- _Problem to solve_:
No record may be omitted; give all of them again exactly.

- _Recorded data_:
(** [ApplyPayment] by the comparison of the new sum with the total. *)
Lemma ApplyPayment_cases a x now :
  payable a x →
  let p := fadd (PaidAmount a) x in
  ∃ a', ApplyPayment x now a = Ok a' ∧
  match fval (Total a) ?= fval p with
  | Lt => PaidAmount a' = Total a ∧ CreditBalance a' = fneg (fsub (Total a) p) ∧
          fltb f0 (CreditBalance a') = true ∧
          Status a' = InvoiceStatusPaid ∧ PaymentStatus a' = PaymentStatusPaid
  | Eq => PaidAmount a' = p ∧ CreditBalance a' = CreditBalance a ∧
          Status a' = InvoiceStatusPaid ∧ PaymentStatus a' = PaymentStatusPaid
  | Gt => PaidAmount a' = p ∧ CreditBalance a' = CreditBalance a ∧ Status a' = Status a ∧
          PaymentStatus a' =
            if 0 <? fval p then PaymentStatusPartiallyPaid else PaymentStatusPending
  end.
Proof.
  intros [[Vt Ft] Vp Vx Fs Ho] p. subst p.
  pose proof (fadd_valid _ _ Vp Vx) as Vs.
  pose proof (fsub_ltb_zero _ _ Vt Vs Ft Fs) as Hlt.
  pose proof (fsub_eqb_zero _ _ Vt Vs Ft Fs) as Heq.
  rewrite (fltb_fval (Total a)) in Hlt by done. rewrite (feqb_fval (Total a)) in Heq by done.
  pose proof (fsub_spec _ _ Vt Vs Ft Fs) as (Vd & Nd & Sd).
  assert (Hpos : fltb f0 (fadd (PaidAmount a) x) = (0 <? fval (fadd (PaidAmount a) x)))
    by (by rewrite fltb_fval).
  unfold ApplyPayment. case_decide; [done|]. cbn. rewrite Hlt, Heq, Hpos.
  generalize (0 <? fval (fadd (PaidAmount a) x)). intros b.
  eexists. split; [reflexivity|]. unfold Z.ltb. rewrite Z.eqb_compare.
  destruct (fval (Total a) ?= _) eqn:Ec; cbn; [done| |].
  - repeat split; auto. destruct (fsub (Total a) _) as [s|s| |s m e]; cbn in Sd; try done;
      by destruct s.
  - by destruct b.
Qed.

(** a payment settles the invoice exactly when the new sum reaches the
    total; the excess, if any, becomes the credit balance; below the total
    the invoice keeps its status and is partially paid, or pending when the
    sum is not positive. *)
Theorem ApplyPayment_spec a x now :
  payable a x →
  let p := fadd (PaidAmount a) x in
  ∃ a', ApplyPayment x now a = Ok a' ∧
  match fval (Total a) ?= fval p with
  | Lt => PaidAmount a' = Total a ∧ CreditBalance a' = fneg (fsub (Total a) p) ∧
          fltb f0 (CreditBalance a') = true ∧
          Status a' = InvoiceStatusPaid ∧ PaymentStatus a' = PaymentStatusPaid
  | Eq => PaidAmount a' = p ∧ CreditBalance a' = CreditBalance a ∧
          Status a' = InvoiceStatusPaid ∧ PaymentStatus a' = PaymentStatusPaid
  | Gt => PaidAmount a' = p ∧ CreditBalance a' = CreditBalance a ∧ Status a' = Status a ∧
          PaymentStatus a' =
            if 0 <? fval p then PaymentStatusPartiallyPaid else PaymentStatusPending
  end.
Proof. apply ApplyPayment_cases. Qed.

Lemma demo_payable z :
  is_finite (fadd f0 (f64_of_Z z)) = true → payable demo_invoice (f64_of_Z z).
Proof.
  intros Hf. split; [by vm_compute|by vm_compute|apply f64_of_Z_valid|exact Hf|discriminate].
Qed.

(** 1200 paid on 1000: settled, with 200 of credit. *)
Lemma ApplyPayment_spec_witness :
  ∃ a', ApplyPayment (f64_of_Z 1200) 5 demo_invoice = Ok a' ∧
    PaidAmount a' = Total demo_invoice ∧
    CreditBalance a' = fneg (fsub (Total demo_invoice) (fadd f0 (f64_of_Z 1200))) ∧
    fltb f0 (CreditBalance a') = true ∧
    Status a' = InvoiceStatusPaid ∧ PaymentStatus a' = PaymentStatusPaid.
Proof.
  exact (ApplyPayment_spec demo_invoice (f64_of_Z 1200) 5 (demo_payable 1200 eq_refl)).
Defined.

- _Problem solution_:
(** [ApplyPayment] by the comparison of the new sum with the total. *)
Lemma ApplyPayment_cases a x now :
  payable a x →
  let p := fadd (PaidAmount a) x in
  ∃ a', ApplyPayment x now a = Ok a' ∧
  match fval (Total a) ?= fval p with
  | Lt => PaidAmount a' = Total a ∧ CreditBalance a' = fneg (fsub (Total a) p) ∧
          fltb f0 (CreditBalance a') = true ∧
          Status a' = InvoiceStatusPaid ∧ PaymentStatus a' = PaymentStatusPaid
  | Eq => PaidAmount a' = p ∧ CreditBalance a' = CreditBalance a ∧
          Status a' = InvoiceStatusPaid ∧ PaymentStatus a' = PaymentStatusPaid
  | Gt => PaidAmount a' = p ∧ CreditBalance a' = CreditBalance a ∧ Status a' = Status a ∧
          PaymentStatus a' =
            if 0 <? fval p then PaymentStatusPartiallyPaid else PaymentStatusPending
  end.
Proof.
  intros [[Vt Ft] Vp Vx Fs Ho] p. subst p.
  pose proof (fadd_valid _ _ Vp Vx) as Vs.
  pose proof (fsub_ltb_zero _ _ Vt Vs Ft Fs) as Hlt.
  pose proof (fsub_eqb_zero _ _ Vt Vs Ft Fs) as Heq.
  rewrite (fltb_fval (Total a)) in Hlt by done. rewrite (feqb_fval (Total a)) in Heq by done.
  pose proof (fsub_spec _ _ Vt Vs Ft Fs) as (Vd & Nd & Sd).
  assert (Hpos : fltb f0 (fadd (PaidAmount a) x) = (0 <? fval (fadd (PaidAmount a) x)))
    by (by rewrite fltb_fval).
  unfold ApplyPayment. case_decide; [done|]. cbn. rewrite Hlt, Heq, Hpos.
  generalize (0 <? fval (fadd (PaidAmount a) x)). intros b.
  eexists. split; [reflexivity|]. unfold Z.ltb. rewrite Z.eqb_compare.
  destruct (fval (Total a) ?= _) eqn:Ec; cbn; [done| |].
  - repeat split; auto. destruct (fsub (Total a) _) as [s|s| |s m e]; cbn in Sd; try done;
      by destruct s.
  - by destruct b.
Qed.

(** a payment settles the invoice exactly when the new sum reaches the
    total; the excess, if any, becomes the credit balance; below the total
    the invoice keeps its status and is partially paid, or pending when the
    sum is not positive. *)
Theorem ApplyPayment_spec a x now :
  payable a x →
  let p := fadd (PaidAmount a) x in
  ∃ a', ApplyPayment x now a = Ok a' ∧
  match fval (Total a) ?= fval p with
  | Lt => PaidAmount a' = Total a ∧ CreditBalance a' = fneg (fsub (Total a) p) ∧
          fltb f0 (CreditBalance a') = true ∧
          Status a' = InvoiceStatusPaid ∧ PaymentStatus a' = PaymentStatusPaid
  | Eq => PaidAmount a' = p ∧ CreditBalance a' = CreditBalance a ∧
          Status a' = InvoiceStatusPaid ∧ PaymentStatus a' = PaymentStatusPaid
  | Gt => PaidAmount a' = p ∧ CreditBalance a' = CreditBalance a ∧ Status a' = Status a ∧
          PaymentStatus a' =
            if 0 <? fval p then PaymentStatusPartiallyPaid else PaymentStatusPending
  end.
Proof. apply ApplyPayment_cases. Qed.

Lemma demo_payable z :
  is_finite (fadd f0 (f64_of_Z z)) = true → payable demo_invoice (f64_of_Z z).
Proof.
  intros Hf. split; [by vm_compute|by vm_compute|apply f64_of_Z_valid|exact Hf|discriminate].
Qed.

(** 1200 paid on 1000: settled, with 200 of credit. *)
Lemma ApplyPayment_spec_witness :
  ∃ a', ApplyPayment (f64_of_Z 1200) 5 demo_invoice = Ok a' ∧
    PaidAmount a' = Total demo_invoice ∧
    CreditBalance a' = fneg (fsub (Total demo_invoice) (fadd f0 (f64_of_Z 1200))) ∧
    fltb f0 (CreditBalance a') = true ∧
    Status a' = InvoiceStatusPaid ∧ PaymentStatus a' = PaymentStatusPaid.
Proof.
  exact (ApplyPayment_spec demo_invoice (f64_of_Z 1200) 5 (demo_payable 1200 eq_refl)).
Defined.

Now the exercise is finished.